## Directions
In the material below, find all lines with the string "Inductive" and copy them.

## Information
•••

(* ===== verification/ServerProc.v ===== *)
(** * ServerProc: a server process from start to exit

    The goroutines of cmd/server/main.go and of Server.Run and Server.Close in
    src/internal/server/server.go: the read loop, the run loop of the send queue,
    persistLoop, the signal handler with Close, and the workers and tickers whose
    steps are the events of Server.v.  A move is one step of one goroutine.  The
    shutdown is the interleaving of their moves. *)

From S2P Require Import Prelude GoNet Crc32 Protocol Messages MessagesData MessagesPeer NetUtil RateLimit Float64 Bandwidth SendQueue Sha256 Auth I18n Client Room RoomHandlers RoomIP RoomInv RoomSafe RoomExample RoomSpec Persist Subnet Server ServerExample ServerSpec ServerLife Sends StateFile.

(** The text of a snapshot: json.MarshalIndent. *)
Class StateText := marshal : RoomState → list byte.

(** The goroutine of sendQueue.run *)
Inductive QueueState :=
| QueueOff        (* Run has not started it *)
| QueueOn
| QueueDraining   (* it saw the cancellation or Stop, and drained the main channel *)
| QueueDone.      (* [drained] is closed *)

(** The goroutine of persistLoop *)
Inductive LoopState := LoopOff | LoopWaiting | LoopSaving (last : bool) | LoopDone.

(** Server.Run, called by main *)
Inductive RunState :=
| RunOff
| RunLaunched     (* the goroutines run; the read loop is not entered *)
| RunReading
| RunDone.        (* Run returned *)

(** Server.Close *)
Inductive CloseState :=
| CloseIdle
| CloseNotify (ls : list nat)   (* the rooms still to be told *)
| CloseStop | CloseWait | CloseSave | CloseConn | CloseJoin | CloseRooms | CloseDone.

Record Proc := mkProc {
  p_srv : Server;
  p_ctx : bool;               (* the context of main is cancelled *)
  p_stop : bool;              (* the queue's [stopCh] is closed *)
  p_queue : QueueState; p_loop : LoopState; p_close : CloseState; p_run : RunState;
  p_conn : bool;              (* the UDP socket is open *)
  p_saving : Saving;          (* the state directory; savers: persistLoop and Close *)
  p_exited : bool }.

Definition with_srv v p := mkProc v (p_ctx p) (p_stop p) (p_queue p) (p_loop p) (p_close p) (p_run p) (p_conn p) (p_saving p) (p_exited p).
Definition with_ctx v p := mkProc (p_srv p) v (p_stop p) (p_queue p) (p_loop p) (p_close p) (p_run p) (p_conn p) (p_saving p) (p_exited p).
Definition with_stop v p := mkProc (p_srv p) (p_ctx p) v (p_queue p) (p_loop p) (p_close p) (p_run p) (p_conn p) (p_saving p) (p_exited p).
Definition with_queue v p := mkProc (p_srv p) (p_ctx p) (p_stop p) v (p_loop p) (p_close p) (p_run p) (p_conn p) (p_saving p) (p_exited p).
Definition with_loop v p := mkProc (p_srv p) (p_ctx p) (p_stop p) (p_queue p) v (p_close p) (p_run p) (p_conn p) (p_saving p) (p_exited p).
Definition with_close v p := mkProc (p_srv p) (p_ctx p) (p_stop p) (p_queue p) (p_loop p) v (p_run p) (p_conn p) (p_saving p) (p_exited p).
Definition with_run v p := mkProc (p_srv p) (p_ctx p) (p_stop p) (p_queue p) (p_loop p) (p_close p) v (p_conn p) (p_saving p) (p_exited p).
Definition with_conn v p := mkProc (p_srv p) (p_ctx p) (p_stop p) (p_queue p) (p_loop p) (p_close p) (p_run p) v (p_saving p) (p_exited p).
Definition with_saving v p := mkProc (p_srv p) (p_ctx p) (p_stop p) (p_queue p) (p_loop p) (p_close p) (p_run p) (p_conn p) v (p_exited p).
Definition with_exited v p := mkProc (p_srv p) (p_ctx p) (p_stop p) (p_queue p) (p_loop p) (p_close p) (p_run p) (p_conn p) (p_saving p) v.

Definition p_sq (p : Proc) : sendQueue := rlq_sq (s_q (p_srv p)).
Definition with_sq (q : sendQueue) (p : Proc) : Proc :=
  with_srv (set_q (mkRLQ q (rlq_limiter (s_q (p_srv p)))) (p_srv p)) p.

(** What a goroutine can do next. *)
Inductive Move :=
| MvLaunch | MvRead                       (* Run *)
| MvReadError                             (* ReadFromUDP fails on an open socket *)
| MvReadClosed                            (* ... because the socket is closed *)
| MvExit                                  (* main returns after Run *)
| MvEvent (e : Env) (ev : ServerEvent)    (* a worker, a ticker, a datagram *)
| MvQueueMain | MvQueueBroadcast | MvDrainMain | MvDrainBroadcast
| MvTick (e : Env) | MvLast (e : Env) | MvLoopCall (n : nat) | MvLoopSaved
| MvSignal                                (* the signal handler cancels the context *)
| MvHandlerCloses                         (* ... and calls Close *)
| MvCallClose                             (* Close called by other code *)
| MvNotify (e : Env) | MvNotified | MvStop | MvWaited (e : Env) | MvSaveCall (n : nat) | MvSaved
| MvCloseConn | MvJoined | MvStopRooms.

•••

## Response area
Inductive QueueState :=
Inductive LoopState := LoopOff | LoopWaiting | LoopSaving (last : bool) | LoopDone.
Inductive RunState :=
Inductive CloseState :=
Inductive Move :=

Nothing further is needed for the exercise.